I maintain that since so many operators–big and small–are able to keep their violations to wells ratio at less than 1:2, all of the operators that operate in Pennsylvania’s Marcellus Shale should try to reach that standard.  Those that show a continued disregard for our laws protecting our environment should face stiff fines for their complacency, while those operators that average more than two violations per well drilled over a prolonged period of time need to be banned.

Violations per Well by Operator Over Time

The following chart contains all operators that have either drilled a Marcellus Shale well in Pennsylvania from March 6, 2006 to November 27, 2011, or have been issued a Marcellus Shale related violation by the Pennsylvania Department of Environmental Protection between January 1, 2008 and September 30, 2011. Results are cumulative, thereby reflecting each company’s legacy with the Marcellus Shale, rather than their performances for any given year. The Violations per Well (VpW) score has been color coded for easy reference, with the following scale:

Most companies that are issued violations are well operators, although there do seem to be some midstream companies on the violation list. This might account for some of the blue “No wells” below, but mostly they reflect operators that were not yet active. For example, Antero Resource’s first well was in 2010, so entries for 2008 and 2009 read as “No wells”.

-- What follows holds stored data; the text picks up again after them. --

(* ===== verification/ImageReader.v ===== *)
(** * The boot model's reader of images

    [support/boot_model/image_reader.cpp]: what a device says about a slot, read
    from the flash layout by a reader that shares nothing with the library's
    parser (McubootImage.v). An index outside the content is [None] in
    [read_slot]; it is shown never to occur, so [describe] is total. *)

From S2P Require Import Prelude Errors ImageValues Sha256 McubootImage StoredZip.

Definition kImageMagic : Z := 0x96F3B83D.
Definition kImageHeaderSize : Z := 32.
Definition kTlvSha256 : Z := 0x10.
Definition kImageNonBootable : Z := 0x10.
Definition kAreaHeaderSize : Z := 4.

(** [read16] and [read32]. *)
Definition read16 (b : bytes) (offset : Z) : option Z :=
  let! lo := byte_at b offset in
  let! hi := byte_at b (offset + 1) in
  Some (wrap 16 (Z.lor lo (Z.shiftl hi 8))).

Fixpoint read32_loop (b : bytes) (offset value i : Z) (n : nat) : option Z :=
  match n with
  | O => Some value
  | S n =>
      let! byte := byte_at b (offset + i) in
      read32_loop b offset (Z.lor value (wrap 32 (Z.shiftl byte (8 * i)))) (i + 1) n
  end.

Definition read32 (b : bytes) (offset : Z) : option Z := read32_loop b offset 0 0 4.

(** [fits]. *)
Definition fits_in (base add limit : Z) : bool :=
  let end_ := wrap 64 (base + add) in
  (base <=? end_) && (end_ <=? limit).

(** [SlotImage]. *)
Record SlotImage := mkSlotImage {
  si_version : string;
  si_hash : bytes;
  si_bootable : bool
}.

(** [img_mgmt_ver_str()], as [describe] writes it. *)
Definition ver_str (major minor revision build : Z) : string :=
  let version := to_string_u major +:+ "." +:+ to_string_u minor +:+ "." +:+ to_string_u revision in
  if negb (build =? 0) then version +:+ "." +:+ to_string_u build else version.

(** A round of the inner loop of [describe]: the entry and the hash so far. *)
Definition tlv_body (content : bytes) (magic area_end : Z) (s : Z * bytes) : loop (Z * bytes) (option bytes) :=
  let '(entry, hash) := s in
  if negb (fits_in entry kAreaHeaderSize area_end) then Return (Some hash)
  else
    match read16 content entry, read16 content (entry + 2) with
    | Some type, Some length =>
        let value := wrap 64 (entry + kAreaHeaderSize) in
        if negb (fits_in value length area_end) then Return (Some hash)
        else if (type =? kTlvSha256) && (magic =? kTlvInfoMagic) then
          match subspan content value length with
          | Some found => Continue (wrap 64 (value + length), found)
          | None => Return None
          end
        else Continue (wrap 64 (value + length), hash)
    | _, _ => Return None
    end.

(** The outer loop, [n] areas to go. *)
Fixpoint areas (content : bytes) (n : nat) (offset : Z) (hash : bytes) : option bytes :=
  match n with
  | O => Some hash
  | S n =>
      if negb (fits_in offset kAreaHeaderSize (zlen content)) then Some hash
      else
        let! magic := read16 content offset in
        let! total := read16 content (offset + 2) in
        if negb (magic =? kTlvInfoMagic) && negb (magic =? kTlvProtInfoMagic) then Some hash
        else if (total <? kAreaHeaderSize) || negb (fits_in offset total (zlen content)) then Some hash
        else
          let area_end := wrap 64 (offset + total) in
          match
            iterate (tlv_body content magic area_end) (S (length content))
              (wrap 64 (offset + kAreaHeaderSize), hash)
          with
          | Some (Some hash) =>
              if magic =? kTlvInfoMagic then Some hash else areas content n area_end hash
          | _ => None
          end
  end.

(** [describe], with undefined behaviour and a loop that does not end told
    apart. *)
Definition read_slot (content : bytes) : option (option SlotImage) :=
  if zlen content <? kImageHeaderSize then Some None
  else
    let! magic := read32 content 0 in
    if negb (magic =? kImageMagic) then Some None
    else
      let! header_size := read16 content 8 in
      let! image_size := read32 content 12 in
      let! flags := read32 content 16 in
      let bootable := Z.land flags kImageNonBootable =? 0 in
      let! major := byte_at content 20 in
      let! minor := byte_at content 21 in
      let! revision := read16 content 22 in
      let! build := read32 content 24 in
      let version := ver_str major minor revision build in
      if negb (fits_in header_size image_size (2 ^ 64 - 1)) then Some (Some (mkSlotImage version [] bootable))
      else
        let! hash := areas content 2 (wrap 64 (header_size + image_size)) [] in
        Some (Some (mkSlotImage version hash bootable)).

Definition describe (content : bytes) : option SlotImage := default None (read_slot content).
Lemma find_loop_spec m hash global n :
  (global + n <= 2 * length (images m))%nat ->
  exists found, find_loop m hash global n = Some found /\
    forall slot, found = Some slot -> (slot < 2 * length (images m))%nat.
Proof.
  revert global. induction n as [|n IH]; intros global Hn; cbn [find_loop]; [by eexists|].
  destruct (slot_content m global) as [content|] eqn:E; [|apply slot_content_none in E; lia]. cbn [option_bind].
  destruct (describe content); [case_bool_decide|]; [|apply IH; lia..]. eexists. split; [done|]. intros ? [= <-]. lia.
Qed.

Lemma set_next_total slot confirm m : (slot < 2 * length (images m))%nat -> is_Some (set_next_boot_slot slot confirm m).
Proof.
  intros Hs. unfold set_next_boot_slot. pose proof (Nat.div_mod slot 2 ltac:(lia)).
  assert (slot / 2 < length (images m))%nat as Hi by lia. destruct (lookup_lt_is_Some_2 _ _ Hi) as [p ->]. cbn [option_bind].
  destruct (boot_slot_denied _ _ _ _ _); [done|].
  repeat case_match; try done;
    match goal with |- is_Some (option_bind _ _ _ (with_pair ?i ?f m)) => by destruct (with_pair_total i f m Hi) as [? ->] end.
Qed.

Lemma set_state_total c hash confirm m : model_ok c m -> is_Some (set_state hash confirm m).
Proof.
  intros (_ & Hl & _ & Ha & _). unfold set_state. destruct (negb _); [done|]. cbn zeta.
  assert (forall slot, (slot < 2 * length (images m))%nat ->
    is_Some (if direct_xip m then Some (xip_set_next slot confirm m) else set_next_boot_slot slot confirm m)) as Hset
    by (intros; destruct (direct_xip m); [done|by apply set_next_total]).
  destruct hash as [h|].
  - destruct (find_loop_spec m h 0 (length (images m) * 2) ltac:(lia)) as (found & Hf & Hs). unfold find_by_hash. rewrite Hf.
    cbn [option_bind]. destruct found as [slot|]; [apply Hset; by apply Hs|done].
  - destruct (negb confirm); [done|]. apply Hset. destruct (direct_xip m); lia.
Qed.

Lemma exec_none c o m : model_ok c m -> exec o m = None <-> out_of_range (Nat.max 1 (config_image_count c)) o.
Proof.
  intros Hm. pose proof Hm as (_ & Hl & _ & Ha & _). rewrite <- Hl.
  destruct o as [slot content|slot size|slot offset data|slot|hash confirm| |image how| |slot]; cbn [exec out_of_range].
  - apply load_slot_none.
  - unfold begin_upload. rewrite <- (load_slot_none slot (replicate size 255) m). unfold load_slot. by destruct (with_pair _ _ m).
  - unfold write. rewrite <- slot_content_none. destruct (slot_content m slot) eqn:E; [|done]. cbn [option_bind].
    destruct (_ || _); [done|]. destruct (load_slot slot _ m) eqn:E'; [done|].
    apply load_slot_none, slot_content_none in E'. congruence.
  - split; [|done]. unfold erase. destruct (_ <=? slot)%nat eqn:E; [done|]. apply Nat.leb_gt in E.
    pose proof (Nat.div_mod slot 2 ltac:(lia)). assert (slot / 2 < length (images m))%nat as Hi by lia.
    destruct (lookup_lt_is_Some_2 _ _ Hi) as [p ->]. cbn [option_bind]. destruct (_ && _); [done|].
    match goal with |- context [with_pair ?i ?f m] => by destruct (with_pair_total i f m Hi) as [? ->] end.
  - split; [|done]. by destruct (set_state_total c hash confirm m Hm) as [[? ?] ->].
  - split; [|done]. unfold reboot. destruct (direct_xip m); [|done]. unfold xip_reboot. destruct (_ && _); [|by destruct (xip_next m)].
    destruct (with_pair_total 0 (slot_set (xip_active m) []) m) as [? ->]; [lia|done].
  - apply with_pair_none.
  - done.
  - unfold boot_from_slot. destruct (2 <=? slot)%nat eqn:E; [apply Nat.leb_le in E|apply Nat.leb_gt in E]; split; done || lia.
Qed.

(** Over any sequence of calls, on any build of the device, the boot state
    stays well-formed: the images are those of the build, an apply is in
    progress only on an image the device commits itself and that is marked, a
    commit only on one that is on trial, direct-XIP runs one of image 0's two
    slots and schedules no swap, and there is no trial without revert. And a
    call throws exactly when it names a slot or an image the device does not
    have: set-state, erase, reboot and the listing never do. *)
Lemma boot_invariant c m :
  reachable c m -> model_ok c m /\ forall o, exec o m = None <-> out_of_range (Nat.max 1 (config_image_count c)) o.
Proof. intros Hm%reachable_ok. split; [done|]. intros o. by apply exec_none. Qed.

(** ** The life of an update *)

Fixpoint reboots (n : nat) (m : BootModel) : option BootModel :=
  match n with O => Some m | S n => option_bind _ _ (reboots n) (reboot m) end.

(** A swap device reboots each image on its own. *)
Lemma reboot_image m m' i p :
  direct_xip m = false -> reboot m = Some m' -> images m !! i = Some p ->
  direct_xip m' = false /\ config m' = config m /\ images m' !! i = Some (run_swap (without_trial (config m) p)).
Proof.
  intros Hx. unfold reboot. rewrite Hx. intros H Hi. apply (inj Some) in H as <-.
  split_and!; [done|done|]. cbn [images set_images]. by rewrite !list_lookup_fmap, Hi.
Qed.

Lemma with_pair_image i f m m' p :
  with_pair i f m = Some m' -> images m !! i = Some p ->
  images m' !! i = Some (f p) /\ config m' = config m /\ direct_xip m' = direct_xip m.
Proof.
  unfold with_pair. intros H Hi. rewrite Hi in H. injection H as <-. cbn. split; [|done].
  rewrite list_lookup_insert, decide_True; [done|]. split; [done|]. by eapply lookup_lt_Some.
Qed.

Lemma image_pair_eta p : mkPair (primary p) (secondary p) (swap p) (device p) (applying p) (committing p) = p.
Proof. by destruct p. Qed.

(** Nothing scheduled: a reboot changes nothing. *)
Lemma quiet_image c p : swap p = None_ -> run_swap (without_trial c p) = p.
Proof.
  intros Hs. unfold without_trial. rewrite Hs. cbn [bool_decide]. rewrite !bool_decide_eq_true_2 by done. cbn [andb orb].
  unfold run_swap. by rewrite Hs.
Qed.

Lemma quiet_reboots n m i p :
  direct_xip m = false -> images m !! i = Some p -> swap p = None_ ->
  exists m', reboots n m = Some m' /\ images m' !! i = Some p.
Proof.
  revert m. induction n as [|n IH]; intros m Hx Hi Hs; cbn [reboots]; [by eexists|].
  destruct (reboot m) as [m1|] eqn:E; cycle 1.
  { unfold reboot in E. rewrite Hx in E. done. }
  destruct (reboot_image _ _ _ _ Hx E Hi) as (Hx1 & _ & Hi1). rewrite quiet_image in Hi1 by done. by apply IH.
Qed.

Section update.
Context (c : BootConfig) (m : BootModel) (i : nat) (p : ImagePair).
Context (m_reached : reachable c m) (c_swaps : behaviour c = SwapWithRevert).
Context (m_image : images m !! i = Some p) (p_quiet : swap p = None_) (p_client : device p = None).

Lemma no_xip : direct_xip m = false.
Proof.
  destruct (reachable_ok _ _ m_reached) as (Hc & _). unfold direct_xip. by rewrite Hc, c_swaps.
Qed.

Lemma quiet_fields : applying p = None /\ committing p = None.
Proof.
  destruct (ok_pair _ _ _ _ (reachable_ok _ _ m_reached) m_image) as [[Ha Hc] _].
  split; [destruct (applying p)|destruct (committing p)]; try done;
    [destruct (Ha ltac:(done)) as (? & _)|destruct (Hc ltac:(done)) as (? & _)]; congruence.
Qed.

(** Marking the secondary for test schedules it. *)
Lemma mark_for_test h :
  find_by_hash m h = Some (Some (2 * i + 1)%nat) ->
  exists m1, set_state (Some h) false m = Some (ImageError_Ok, m1) /\
    direct_xip m1 = false /\ config m1 = c /\ images m1 !! i = Some (set_swap Test p).
Proof.
  intros Hf. pose proof no_xip as Hx. destruct (reachable_ok _ _ m_reached) as (Hc & _).
  unfold set_state, supports_set_state. rewrite Hc, c_swaps, bool_decide_eq_true_2 by done. cbn [negb]. cbn zeta.
  rewrite Hf. cbn [option_bind]. rewrite Hx. unfold set_next_boot_slot.
  replace ((2 * i + 1) / 2)%nat with i by (rewrite Nat.mul_comm, Nat.div_add_l by lia; cbn; lia).
  replace ((2 * i + 1) mod 2)%nat with 1%nat by (rewrite Nat.mul_comm, Nat.add_comm, Nat.Div0.mod_add; done).
  rewrite m_image. cbn [option_bind]. unfold boot_slot_denied, next_boot_slot. rewrite p_quiet. cbn [negb andb orb Nat.eqb].
  rewrite bool_decide_eq_true_2 by done.
  destruct (with_pair_total i (set_swap Test) m) as [m1 Hm1]; [by eapply lookup_lt_Some|]. rewrite Hm1. cbn [option_bind].
  destruct (with_pair_image _ _ _ _ _ Hm1 m_image) as (Hi & Hc1 & Hx1). exists m1. split_and!; [done|congruence|congruence|done].
Qed.

(** The reboot runs it on trial. *)
Lemma boot_trial m1 :
  direct_xip m1 = false -> config m1 = c -> images m1 !! i = Some (set_swap Test p) -> refuses_downgrade c p = false ->
  exists m2, reboot m1 = Some m2 /\ direct_xip m2 = false /\ config m2 = c /\
    images m2 !! i = Some (set_swap Revert (swap_slots p)).
Proof.
  intros Hx Hc Hi Hd. destruct (reboot m1) as [m2|] eqn:E; [|by unfold reboot in E; rewrite Hx in E].
  destruct (reboot_image _ _ _ _ Hx E Hi) as (Hx2 & Hc2 & Hi2). exists m2. split_and!; [done|done|congruence|].
  rewrite Hi2, Hc. f_equal. unfold without_trial. cbn [swap set_swap device]. rewrite p_client, c_swaps.
  change (refuses_downgrade c (set_swap Test p)) with (refuses_downgrade c p). rewrite Hd.
  rewrite (bool_decide_eq_false_2 (Test <> Test)) by (by intros []). rewrite (bool_decide_eq_false_2 (None <> None)) by (by intros []).
  rewrite (bool_decide_eq_false_2 (SwapWithRevert = Overwrite)) by done. cbn [andb orb].
  unfold run_swap. cbn [swap set_swap device]. by rewrite p_client.
Qed.
(* ===== verification/Cbor.v ===== *)
(** * The CBOR façade

    [src/cbor/cbor.hpp], [reader.cpp], [writer.cpp] and [mgmt_error.cpp]: the
    narrow layer between the library and QCBOR. QCBOR is not part of the
    sources, so its decoder and encoder are type classes of operations, and the
    façade is defined over any instance. What holds whatever QCBOR does -- that
    the first failure sticks, that depth and element counts stay bounded, that
    a poisoned element poisons its parent -- is proved for every instance; what
    depends on QCBOR's documented behaviour is proved from the laws of
    [QDecoderLaws] and [QEncoderLaws] (CborLaws.v). *)

From S2P Require Import Prelude Errors Client Minicbor.

(** ** QCBOR's decoder, as far as the façade uses it *)

(** [QCBORError]: the three values the façade tells apart, and the rest. *)
Inductive QCBORError :=
| QCBOR_SUCCESS
| QCBOR_ERR_LABEL_NOT_FOUND
| QCBOR_ERR_NO_MORE_ITEMS
| QCBOR_ERR_OTHER (n : Z).

#[global] Instance QCBORError_eq_dec : EqDecision QCBORError.
Proof. solve_decision. Defined.

(** [QCBORItem]: its label and its value, as far as the façade looks. *)
Inductive QLabel := QNoLabel | QTextLabel (t : string) | QOtherLabel.

#[global] Instance QLabel_eq_dec : EqDecision QLabel.
Proof. solve_decision. Defined.

Inductive QData :=
| QInt64 (z : Z)
| QUint64 (z : Z)
| QTextString (t : string)
| QMapItem
| QOtherItem.

Record QCBORItem := mkItem { uLabel : QLabel; uData : QData }.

Whenever we look at Marcellus operators over time, the changes in companies has to be dealt with in some way. In this case, I took a minimalist approach: while East Resources, Inc. and East Resources, Llc. were combined, I did not merge name changes that were more substantial than that. For example, even though CNX Gas and Consol Gas are both owned by Consol, I did not merge the two. Another example is St. Mary Land and Exploration changed its name to SM Energy, and those two entries were left unchanged. Because of all of the changes within the industry, I have included the most recent drill date, so that viewers can determine if the drillers are still active.